In collaboration with Paed Conca and Sarigama
Ilaria Lupo initiated a collaboration between Paed Conca and Sarigama – a band of non-professional musicians from Sri Lanka who migrated to work in Lebanon. They work by day and rehearse at night – in a basement rented out from an Asian shop in the suburb neighborhood of Jounieh, Beirut, where they set up their studio. During three months of rehearsals, Conca and Sarigama created a demo album that was born from an experimental research on the Sinhala Baila. Baila’s origins can be traced in a merging of Portuguese and African music – a hybrid of western melodic system, and asymmetric and cross-rhythms. It was introduced in Sri Lanka at the colonial period (along with kaffrinha), and developed after the independence, to become an essentially local music – with godfather figures such as Wally Bastainsz and M S Fernando. The album’s rearrangements explore deconstructions of format, rhythm, duration, fusion of genres, connecting with wider processes of blending and their historical roots.

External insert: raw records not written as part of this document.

(** No column of a cleaned frame that has rows is empty of values. *)
Lemma cleaned_columns_have_values df cleaned i :
  clean_data df = Ok cleaned -> rows cleaned <> [] ->
  (i < List.length (columns cleaned))%nat ->
  existsb (fun r => notnull (cell_at i r)) (rows cleaned) = true.
Proof.
  intros H NE Hi.
  destruct (cleaned_schema df cleaned H) as (D & _ & _ & _ & FA & _).
  set (c := nth i (columns cleaned) "").
  assert (I : index_of c (columns cleaned) = Some i)
    by (now apply index_of_unique).
  assert (Col : column cleaned c = Some (map (cell_at i) (rows cleaned)))
    by (unfold column; now rewrite I).
  rewrite <- (existsb_map notnull (cell_at i)).
  destruct (string_dec c "Funding Amount") as [E | Hne].
  - destruct FA as (amounts & CA & Nums). rewrite E in Col.
    rewrite Col in CA. inversion CA as [EA]. clear CA.
    destruct (rows cleaned) as [|r0 rs]; [contradiction |].
    simpl in EA |- *. subst amounts. inversion Nums as [|x xs Hx _]; subst.
    destruct (cell_at i r0); try discriminate. reflexivity.
  - rewrite (cleaned_column df cleaned c H Hne) in Col.
    destruct (index_of c (normalized_columns df)) as [i0|]; [| discriminate].
    destruct (mem c relevant_cols || mem c funding_types); [| discriminate].
    destruct (existsb _ (surviving_rows df)) eqn:V; [| discriminate].
    cbn [andb] in Col. inversion Col as [EC].
    now rewrite existsb_map.
Qed.

(** The fundings of a cleaned frame are floats: rounding them again
    changes nothing. *)
Lemma float_fixed s x : Py.float s = Py.FloatValue x -> binary64 x = x.
Proof.
  unfold Py.float. destruct (Py.sign_of (Py.strip s)) as [neg body].
  destruct (_ || _); [discriminate |].
  destruct (Py.number body) as [[[m fk] rest]|]; [| discriminate].
  destruct (Py.exponent rest) as [e [|a t]]; [| discriminate].
  cbv zeta. destruct (_ || _); [discriminate |].
  intros H. inversion H. apply binary64_idempotent.
Qed.

Lemma coerce_funding_fixed c x :
  coerce_funding c = Py.FloatValue x -> binary64 x = x.
Proof.
  destruct c; simpl; intros H.
  - now inversion H.
  - inversion H. apply binary64_idempotent.
  - now apply float_fixed in H.
  - inversion H. apply binary64_idempotent.
Qed.

Lemma cleaned_funding_fixed df cleaned :
  clean_data df = Ok cleaned ->
  exists amounts,
    column cleaned "Funding Amount" = Some amounts
    /\ Forall (fun c => exists x, c = Num x /\ binary64 x = x) amounts.
Proof.
  intros H. destruct (clean_data_Ok df cleaned H) as (R & D & T & _).
  pose proof (clean_data_cases df R D T) as C. rewrite H in C.
  destruct C as (V & N & CA & _).
  eexists. split; [exact CA |].
  pose proof (results_are_values _ V N) as F.
  rewrite map_map. apply Forall_map.
  eapply Forall_impl; [| exact F].
  intros c (x & Hx). exists x. rewrite Hx. split; [reflexivity |].
  now apply coerce_funding_fixed in Hx.
Qed.

(** On a cleaned frame that has rows, [clean_data] changes nothing. *)
Lemma clean_data_twice df cleaned :
  clean_data df = Ok cleaned -> rows cleaned <> [] ->
  clean_data cleaned = Ok cleaned.
Proof.
  intros H NE.
  destruct (cleaned_schema df cleaned H) as (D & InFA & Allowed & Len & _ & _).
  pose proof (cleaned_funding_fixed df cleaned H) as FA.
  destruct (cleaned_records df cleaned H NE)
    as (names & categories & cities & C1 & C2 & C3 & Txt & Keys & N2 & N3).
  assert (Norm : normalized_columns cleaned = columns cleaned)
    by (now apply canonical_labels).
  assert (Eta : {| columns := columns cleaned; rows := rows cleaned |} = cleaned)
    by (now destruct cleaned).
  destruct (column_cells _ _ _ C1) as (i1 & I1 & E1).
  destruct (column_cells _ _ _ C2) as (i2 & I2 & E2).
  destruct (column_cells _ _ _ C3) as (i3 & I3 & E3).
  assert (Res : resolved cleaned = true).
  { unfold resolved, mandatory. rewrite Norm. simpl.
    rewrite !andb_true_iff. repeat split; try reflexivity;
      apply mem_In; [destruct (index_of_nth _ _ _ I1) as [<- ?]
                    | destruct (index_of_nth _ _ _ I2) as [<- ?]
                    | destruct (index_of_nth _ _ _ I3) as [<- ?]];
      now apply nth_In. }
  assert (NotNull1 : Forall (fun c => notnull c = true) names).
  { eapply Forall_impl; [| exact Txt]. intros c Hc.
    now destruct c. }
  assert (Complete : forall r, In r (rows cleaned) ->
                       complete (columns cleaned) r = true).
  { intros r Hr. unfold complete, mandatory. simpl.
    rewrite I1, I2, I3, !andb_true_iff.
    rewrite E1 in NotNull1. rewrite E2 in N2. rewrite E3 in N3.
    rewrite Forall_map, Forall_forall in NotNull1, N2, N3.
    repeat split; auto. }
  assert (Surv : surviving_rows cleaned = rows cleaned).
  { unfold surviving_rows. rewrite Norm, I1.
    rewrite (filter_same _ _ Complete).
    apply drop_duplicates_same; [| intros r _ []].
    rewrite E1, map_map in Keys. exact Keys. }
  assert (Prune : prune_columns cleaned = cleaned).
  { unfold prune_columns.
    rewrite (select_columns_all _ cleaned); [| | exact Len].
    - apply select_columns_all; [| exact Len].
      intros i Hi. cbv beta. apply orb_true_iff.
      rewrite !mem_In. apply Allowed. now apply nth_In.
    - intros i Hi. cbv beta.
      now apply (cleaned_columns_have_values df cleaned i H NE). }
  unfold clean_data. rewrite Norm.
  assert (F0 : filter (fun name => negb (mem name (columns cleaned))) mandatory
               = []).
  { rewrite <- Norm. now apply resolved_filter. }
  rewrite F0, (proj2 (nodup_labels_NoDup _) D). simpl negb. cbv iota.
  rewrite Eta, C1.
  assert (NE1 : names <> []).
  { rewrite E1. destruct (rows cleaned); [contradiction | discriminate]. }
  assert (ND : numeric_dtype names = false).
  { destruct names as [|c t]; [contradiction |].
    inversion Txt as [|c' t' Hc Ht]; subst. simpl. now rewrite Hc. }
  assert (NN : existsb is_number names = false).
  { clear - Txt. induction Txt as [|c t Hc Ht IH]; simpl; [reflexivity |].
    rewrite IH. now destruct c. }
  rewrite ND, NN, Surv, Eta, Prune.
  destruct FA as (amounts & CA & Nums).
  destruct (column_cells _ _ _ CA) as (j & J & EA).
  unfold coerce_funding_amount. rewrite J.
  assert (Cells : forall r, In r (rows cleaned) ->
            exists x, cell_at j r = Num x /\ binary64 x = x).
  { intros r Hr. rewrite EA, Forall_map, Forall_forall in Nums.
    exact (Nums r Hr). }
  assert (NoErr : forall p,
            (forall x, p (Py.FloatValue x) = false) ->
            existsb p (map (fun r => coerce_funding (cell_at j r))
                         (rows cleaned)) = false).
  { intros p Hp. rewrite existsb_map.
    destruct (existsb _ (rows cleaned)) eqn:X; [| reflexivity].
    apply existsb_exists in X. destruct X as (r & Hr & Hx).
    destruct (Cells r Hr) as (x & Ex & _). rewrite Ex in Hx. simpl in Hx.
    now rewrite Hp in Hx. }
  rewrite (NoErr is_value_error), (NoErr is_non_finite) by reflexivity.
  f_equal.
  transitivity {| columns := columns cleaned; rows := rows cleaned |};
    [| exact Eta].
  f_equal.
  transitivity (map (fun r : list cell => r) (rows cleaned));
    [| apply map_id].
  apply map_ext_in. intros r Hr.
  destruct (Cells r Hr) as (x & Ex & Fx).
  replace (float_cell (coerce_funding (cell_at j r))) with (cell_at j r)
    by (rewrite Ex; simpl; now rewrite Fx).
  apply set_at_same. rewrite (Len r Hr). now apply index_of_nth in J.
Qed.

The project’s dynamic questions such processes through the lens of cultural production. Due to a restrictive legal frame, in Lebanon Sri Lankan contemporary forms of music develop in underground circles only. This is part of the liquid geographies of the ‘non-official’ diffusion of culture. The band’s engagement with music research testifies of a process of participation in the local scene – even if an invisible one. It resists legal bans, but also the crystallized forms of cultural representation in the context in which these musicians operate. The project aims to provide it with a space to unfold, exploring new possible configurations.
Conca and Sarigama will perform the overseas ensemble live on the occasion of the album’s launch.